> _Recorded information_
* * * * * * * * *

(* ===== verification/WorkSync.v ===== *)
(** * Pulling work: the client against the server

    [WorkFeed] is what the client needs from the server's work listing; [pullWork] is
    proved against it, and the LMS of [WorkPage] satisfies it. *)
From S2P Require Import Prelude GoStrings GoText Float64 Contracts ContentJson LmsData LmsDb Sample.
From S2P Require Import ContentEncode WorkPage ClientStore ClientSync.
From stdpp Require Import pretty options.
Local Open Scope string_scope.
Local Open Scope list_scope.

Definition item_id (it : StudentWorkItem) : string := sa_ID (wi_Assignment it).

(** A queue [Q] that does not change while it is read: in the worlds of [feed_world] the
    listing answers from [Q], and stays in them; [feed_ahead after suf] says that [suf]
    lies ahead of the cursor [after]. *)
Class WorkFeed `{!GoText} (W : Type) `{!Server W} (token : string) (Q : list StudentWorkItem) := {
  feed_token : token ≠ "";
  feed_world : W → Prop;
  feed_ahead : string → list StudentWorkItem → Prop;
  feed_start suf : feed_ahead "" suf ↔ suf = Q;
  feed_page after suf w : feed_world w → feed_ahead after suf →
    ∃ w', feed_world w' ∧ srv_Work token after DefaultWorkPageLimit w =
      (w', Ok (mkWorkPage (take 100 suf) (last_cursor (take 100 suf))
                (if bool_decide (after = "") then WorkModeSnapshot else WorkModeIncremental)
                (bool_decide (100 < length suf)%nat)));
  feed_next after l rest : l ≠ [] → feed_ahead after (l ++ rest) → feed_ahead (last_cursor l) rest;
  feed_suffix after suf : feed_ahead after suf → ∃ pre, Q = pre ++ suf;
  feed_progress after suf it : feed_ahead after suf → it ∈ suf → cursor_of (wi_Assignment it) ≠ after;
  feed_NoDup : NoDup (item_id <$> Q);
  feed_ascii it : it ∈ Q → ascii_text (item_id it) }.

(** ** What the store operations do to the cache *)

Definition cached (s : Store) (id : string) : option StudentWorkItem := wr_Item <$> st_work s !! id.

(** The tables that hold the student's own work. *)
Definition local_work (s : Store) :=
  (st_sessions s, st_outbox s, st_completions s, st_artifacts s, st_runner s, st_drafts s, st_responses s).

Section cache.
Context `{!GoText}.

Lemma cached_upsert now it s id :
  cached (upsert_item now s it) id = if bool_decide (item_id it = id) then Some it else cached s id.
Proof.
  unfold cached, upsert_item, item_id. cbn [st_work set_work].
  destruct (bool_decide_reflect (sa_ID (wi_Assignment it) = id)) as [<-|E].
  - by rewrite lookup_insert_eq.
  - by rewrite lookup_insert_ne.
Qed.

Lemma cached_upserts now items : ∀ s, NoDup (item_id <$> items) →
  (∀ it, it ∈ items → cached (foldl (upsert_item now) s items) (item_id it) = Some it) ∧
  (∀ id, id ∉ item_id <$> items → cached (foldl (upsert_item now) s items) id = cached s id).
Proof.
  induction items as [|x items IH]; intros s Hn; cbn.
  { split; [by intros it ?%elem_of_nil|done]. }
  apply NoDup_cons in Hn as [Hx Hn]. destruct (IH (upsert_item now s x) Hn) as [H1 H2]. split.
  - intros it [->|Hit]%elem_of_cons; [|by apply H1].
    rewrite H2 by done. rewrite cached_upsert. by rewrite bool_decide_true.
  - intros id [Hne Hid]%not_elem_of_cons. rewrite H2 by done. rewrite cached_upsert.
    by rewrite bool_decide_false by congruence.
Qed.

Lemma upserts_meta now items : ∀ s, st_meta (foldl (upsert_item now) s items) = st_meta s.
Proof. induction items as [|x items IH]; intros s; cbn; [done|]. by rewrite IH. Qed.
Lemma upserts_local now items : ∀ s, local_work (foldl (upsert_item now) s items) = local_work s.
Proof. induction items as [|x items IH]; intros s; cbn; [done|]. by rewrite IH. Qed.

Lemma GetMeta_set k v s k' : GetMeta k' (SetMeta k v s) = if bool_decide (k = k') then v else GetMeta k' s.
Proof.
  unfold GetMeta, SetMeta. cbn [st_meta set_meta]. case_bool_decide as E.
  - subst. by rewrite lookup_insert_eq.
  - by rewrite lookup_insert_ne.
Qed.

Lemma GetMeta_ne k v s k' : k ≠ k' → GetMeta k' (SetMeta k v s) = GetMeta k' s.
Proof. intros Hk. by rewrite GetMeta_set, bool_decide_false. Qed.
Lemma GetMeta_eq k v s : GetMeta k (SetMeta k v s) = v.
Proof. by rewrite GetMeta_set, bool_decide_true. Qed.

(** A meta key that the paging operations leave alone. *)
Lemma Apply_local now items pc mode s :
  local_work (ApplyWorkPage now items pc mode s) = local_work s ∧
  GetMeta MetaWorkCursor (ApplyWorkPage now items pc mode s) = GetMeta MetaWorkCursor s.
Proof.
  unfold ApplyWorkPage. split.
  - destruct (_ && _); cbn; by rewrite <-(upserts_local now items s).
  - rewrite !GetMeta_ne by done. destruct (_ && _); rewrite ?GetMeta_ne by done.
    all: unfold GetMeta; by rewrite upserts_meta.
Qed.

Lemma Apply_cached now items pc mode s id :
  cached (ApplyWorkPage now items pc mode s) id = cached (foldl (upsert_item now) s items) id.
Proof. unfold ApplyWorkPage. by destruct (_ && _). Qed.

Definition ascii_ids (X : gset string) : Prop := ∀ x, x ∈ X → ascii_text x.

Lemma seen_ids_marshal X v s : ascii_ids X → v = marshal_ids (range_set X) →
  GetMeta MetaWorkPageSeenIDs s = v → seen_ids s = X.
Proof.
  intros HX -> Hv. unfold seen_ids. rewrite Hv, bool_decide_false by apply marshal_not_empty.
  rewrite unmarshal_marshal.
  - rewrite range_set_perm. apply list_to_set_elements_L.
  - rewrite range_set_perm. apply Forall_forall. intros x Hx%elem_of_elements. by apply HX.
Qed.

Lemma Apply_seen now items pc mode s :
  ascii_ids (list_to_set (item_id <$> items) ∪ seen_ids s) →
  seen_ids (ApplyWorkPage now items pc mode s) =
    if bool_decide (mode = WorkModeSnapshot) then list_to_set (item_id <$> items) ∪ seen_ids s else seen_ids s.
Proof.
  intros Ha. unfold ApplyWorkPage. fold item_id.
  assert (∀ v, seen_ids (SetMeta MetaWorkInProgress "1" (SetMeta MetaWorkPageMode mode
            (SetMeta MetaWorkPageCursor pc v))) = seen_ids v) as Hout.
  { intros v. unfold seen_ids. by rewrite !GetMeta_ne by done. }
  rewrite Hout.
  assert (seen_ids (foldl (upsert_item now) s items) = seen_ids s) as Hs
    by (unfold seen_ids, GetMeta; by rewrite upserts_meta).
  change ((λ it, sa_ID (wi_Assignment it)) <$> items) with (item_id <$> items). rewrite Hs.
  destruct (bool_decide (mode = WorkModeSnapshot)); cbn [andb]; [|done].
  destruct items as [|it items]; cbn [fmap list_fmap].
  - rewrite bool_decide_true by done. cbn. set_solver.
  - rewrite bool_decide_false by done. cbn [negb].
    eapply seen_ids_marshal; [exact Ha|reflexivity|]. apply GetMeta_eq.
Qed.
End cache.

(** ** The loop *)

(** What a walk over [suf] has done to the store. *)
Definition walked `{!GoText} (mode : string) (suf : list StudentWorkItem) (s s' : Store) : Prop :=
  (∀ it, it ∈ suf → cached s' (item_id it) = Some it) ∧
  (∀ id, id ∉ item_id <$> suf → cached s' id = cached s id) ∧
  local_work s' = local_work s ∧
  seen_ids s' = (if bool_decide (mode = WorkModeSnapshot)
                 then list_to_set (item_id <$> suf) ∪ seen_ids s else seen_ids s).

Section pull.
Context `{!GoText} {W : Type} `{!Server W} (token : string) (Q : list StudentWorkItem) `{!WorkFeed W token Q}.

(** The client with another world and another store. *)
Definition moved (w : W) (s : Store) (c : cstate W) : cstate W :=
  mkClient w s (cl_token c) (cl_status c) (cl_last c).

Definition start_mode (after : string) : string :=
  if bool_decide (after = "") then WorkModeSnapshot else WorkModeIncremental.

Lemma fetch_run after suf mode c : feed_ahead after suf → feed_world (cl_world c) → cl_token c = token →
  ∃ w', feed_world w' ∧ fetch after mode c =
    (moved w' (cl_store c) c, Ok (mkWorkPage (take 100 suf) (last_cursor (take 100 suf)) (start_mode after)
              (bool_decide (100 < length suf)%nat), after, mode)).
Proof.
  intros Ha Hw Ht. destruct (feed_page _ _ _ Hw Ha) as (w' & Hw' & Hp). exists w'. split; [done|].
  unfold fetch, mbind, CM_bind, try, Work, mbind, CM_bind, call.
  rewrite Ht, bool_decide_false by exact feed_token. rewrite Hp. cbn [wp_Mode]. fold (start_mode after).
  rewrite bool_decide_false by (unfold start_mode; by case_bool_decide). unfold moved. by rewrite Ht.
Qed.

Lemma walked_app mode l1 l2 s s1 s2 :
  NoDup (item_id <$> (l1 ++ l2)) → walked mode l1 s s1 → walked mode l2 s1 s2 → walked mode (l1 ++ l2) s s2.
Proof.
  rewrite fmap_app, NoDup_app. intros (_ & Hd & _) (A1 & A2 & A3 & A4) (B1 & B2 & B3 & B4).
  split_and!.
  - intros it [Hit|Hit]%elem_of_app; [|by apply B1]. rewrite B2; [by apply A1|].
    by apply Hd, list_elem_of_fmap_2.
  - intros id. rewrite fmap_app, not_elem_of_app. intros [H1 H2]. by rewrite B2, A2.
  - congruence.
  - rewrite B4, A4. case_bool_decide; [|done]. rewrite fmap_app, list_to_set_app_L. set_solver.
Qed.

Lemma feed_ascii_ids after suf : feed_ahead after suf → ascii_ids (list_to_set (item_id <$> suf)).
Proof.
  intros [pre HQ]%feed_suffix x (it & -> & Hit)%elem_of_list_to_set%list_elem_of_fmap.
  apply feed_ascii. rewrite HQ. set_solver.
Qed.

* * * * * * * * *

> _What to work on_
Between the first line of the entries above and the line with "feed_ahead : string", both included, copy every line exactly and nothing outside that range.

> _Solution below_
(* ===== verification/WorkSync.v ===== *)
(** * Pulling work: the client against the server

    [WorkFeed] is what the client needs from the server's work listing; [pullWork] is
    proved against it, and the LMS of [WorkPage] satisfies it. *)
From S2P Require Import Prelude GoStrings GoText Float64 Contracts ContentJson LmsData LmsDb Sample.
From S2P Require Import ContentEncode WorkPage ClientStore ClientSync.
From stdpp Require Import pretty options.
Local Open Scope string_scope.
Local Open Scope list_scope.

Definition item_id (it : StudentWorkItem) : string := sa_ID (wi_Assignment it).

(** A queue [Q] that does not change while it is read: in the worlds of [feed_world] the
    listing answers from [Q], and stays in them; [feed_ahead after suf] says that [suf]
    lies ahead of the cursor [after]. *)
Class WorkFeed `{!GoText} (W : Type) `{!Server W} (token : string) (Q : list StudentWorkItem) := {
  feed_token : token ≠ "";
  feed_world : W → Prop;
  feed_ahead : string → list StudentWorkItem → Prop;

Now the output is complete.